4. The system as claimed in claim 2, further comprising a sensor,
mounted on the yoke, that measures the misalignment of the leash
with the axis of the fish in order to correct the heading of the
fish thanks to the rudders.
5. The system as claimed in claim 1, wherein the thrust of the
propellers of the fish is slaved to the value of the mechanical
tension applied to the yoke measured by the tensiometer, in order
to keep this tension at a low value.
6. The system as claimed in claim 1, wherein the towing fish can
modify and regulate its depth between 0 and 30 meters, thanks to
the depth rudders controlled by the value measured by a depth
sensor.
7. The system as claimed in claim 1, wherein the submersible tail
fish in operation ensures a constant mechanical tension on the tail
of the streamer thanks to a hydrodynamic brake performed by a
propeller driving an electric generator charged by a rheostat the
value of which is controlled by the measurement of the mechanical
tension applied to the tail of the streamer.
8. The system as claimed in claim 1, wherein the tail fish can
deploy a surface float fitted with a radiolocation antenna and in
that the surface float is towed via a rope the length of which is
great given the value of the maximum depth, and in that the
geographic position information is transmitted from the float to
the tail fish via a cable the length of which is always greater
than the depth.
9. The system as claimed in claim 1, wherein the system is adapted
to the towing of the seismic streamers, directly, via towing fish,
and wherein the towing cable of the diverging paravanes is fitted
with a set of sections forming a profiled streamlining element, and
in that these sections are connected together by branching devices,
to which are connected, either directly, the seismic streamer
connectors in the case of passive towing, or the leashes of the
towing fish in the case of active towing.

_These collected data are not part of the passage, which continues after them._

Lemma banner_printed (c : Console (DebugSession H)) : ds_loaded (co_session c) = true ->
  printBanner c = (Ret tt, set_console_output (co_output c +:+ banner_text (co_session c)) c).
Proof.
  intros Hl. unfold printBanner, DebugSession_sourceName, DebugSession_metadata. rewrite bind_run. unfold print at 1, modify. cbv beta iota. rewrite bind_run, on_session_run.
  cbn [set_console_output co_session]. rewrite loaded_run by exact Hl. unfold lift. cbn [fst snd mret outcome_ret].
  rewrite bind_run. unfold print at 1, modify. cbv beta iota. rewrite bind_run, on_session_run. cbn [set_console_output set_console_session co_session].
  rewrite loaded_run by exact Hl. unfold lift. cbn [fst snd mret outcome_ret]. unfold print, modify. f_equal.
  destruct c. unfold set_console_output, banner_text. cbn. rewrite <- !append_assoc. reflexivity.
Qed.

Lemma started_run {A} (f : MultiProcessDebugSession H -> outcome A) s a : read_session (when_started f) s = Ret a -> when_started f s = (Ret a, s).
Proof.
  unfold read_session, when_started. rewrite !bind_run. unfold get. cbv beta iota. rewrite bind_run. unfold lift at 1 3.
  destruct (requireStarted s); cbn; [|discriminate]. intros E. unfold lift in *. cbn in E. rewrite E. reflexivity.
Qed.

Lemma multi_banner_printed (c : Console (MultiProcessDebugSession H)) l running :
  Multi_processSnapshots (co_session c) = Ret l -> read_session Multi_runningPid (co_session c) = Ret running ->
  Multi_printBanner c =
  (Ret tt, set_console_output (co_output c +:+ multi_banner_text (Z.of_nat (length l)) (Multi_quantum (co_session c)) running) c).
Proof.
  intros Hl Hr. unfold Multi_printBanner. unfold Multi_runningPid in *. rewrite bind_run. unfold print at 1, modify. cbv beta iota. rewrite bind_run.
  unfold of_session at 1. rewrite bind_run. unfold gets at 1. cbv beta iota. cbn [set_console_output co_session]. rewrite Hl. unfold lift at 1.
  rewrite bind_run. unfold print at 1, modify. cbv beta iota. rewrite bind_run. unfold gets at 1. cbv beta iota.
  rewrite bind_run. unfold print at 1, modify. cbv beta iota. rewrite bind_run, on_session_run. cbn [set_console_output co_session].
  rewrite (started_run _ _ _ Hr). cbn [fst snd]. unfold print, modify. f_equal.
  destruct c. unfold set_console_output, multi_banner_text. cbn. rewrite <- !append_assoc. reflexivity.
Qed.

Lemma local_step_times n : forall stop, local (step_times (H := H) n stop).
Proof. induction n as [|n IH]; intros stop; cbn [step_times]; locally. Qed.
Lemma local_multi_step_times n : forall stop, local (Multi_step_times (H := H) n stop).
Proof. induction n as [|n IH]; intros stop; cbn [Multi_step_times]; locally. Qed.
Lemma local_of_session {A} (f : MultiProcessDebugSession H -> outcome A) : local (of_session f).
Proof. unfold of_session. locally. Qed.
Hint Resolve local_step_times local_multi_step_times local_of_session : console.
Lemma local_print_processes l : local (print_processes (H := H) l).
Proof. induction l as [|p l IH]; cbn [print_processes]; locally. Qed.
Hint Resolve local_print_processes : console.

Lemma console_commands_local options : Forall (fun branch => forall command, local (branch.2 command)) (console_commands (H := H) options).
Proof.
  repeat constructor; cbn [snd]; intros command.
  all: try apply local_printing.
  all: try solve [unfold printHelp, printBreakpoints, printConditionalBreakpoints, printSymbols, printWatchpoints, printLastTrace; locally].
  all: try solve [unfold command_status, command_step, command_step_line, command_continue, printStatus, parseOptionalCount; locally].
  all: unfold command_break, command_delete, command_clear, command_break_label, command_break_if_label, command_disassemble_label,
    command_memory_label, command_break_if, command_delete_if, command_clear_conditions, command_watch, command_unwatch,
    command_clear_watchpoints, command_snapshot, command_registers, command_memory, command_disassemble, parseOptionalCount; locally.
Qed.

10. The system as claimed in claim 1, wherein the profiled
streamlining elements comprise the electric conductors for
supplying the towing fish and the electric or fiber-optic
conductors for the seismic signals and the wires defining their
longitudinal mechanical resistance.
11. The system as claimed in claim 1, wherein the streamlining
elements are hollow and made of a flexible, strong material and in
that they are filled with oil and contain a foam core that is of
lower density than the water and has strong electric insulation,
which makes it possible to obtain a density of one for the fitted
streamlining.
12. The system as claimed in claim 1, wherein the streamlining
elements are terminated by connectors which absorb the mechanical
forces and provide electrical or optical connections and that these
elements have, if necessary, a section and a mechanical strength
dependent on their position along the towing cable.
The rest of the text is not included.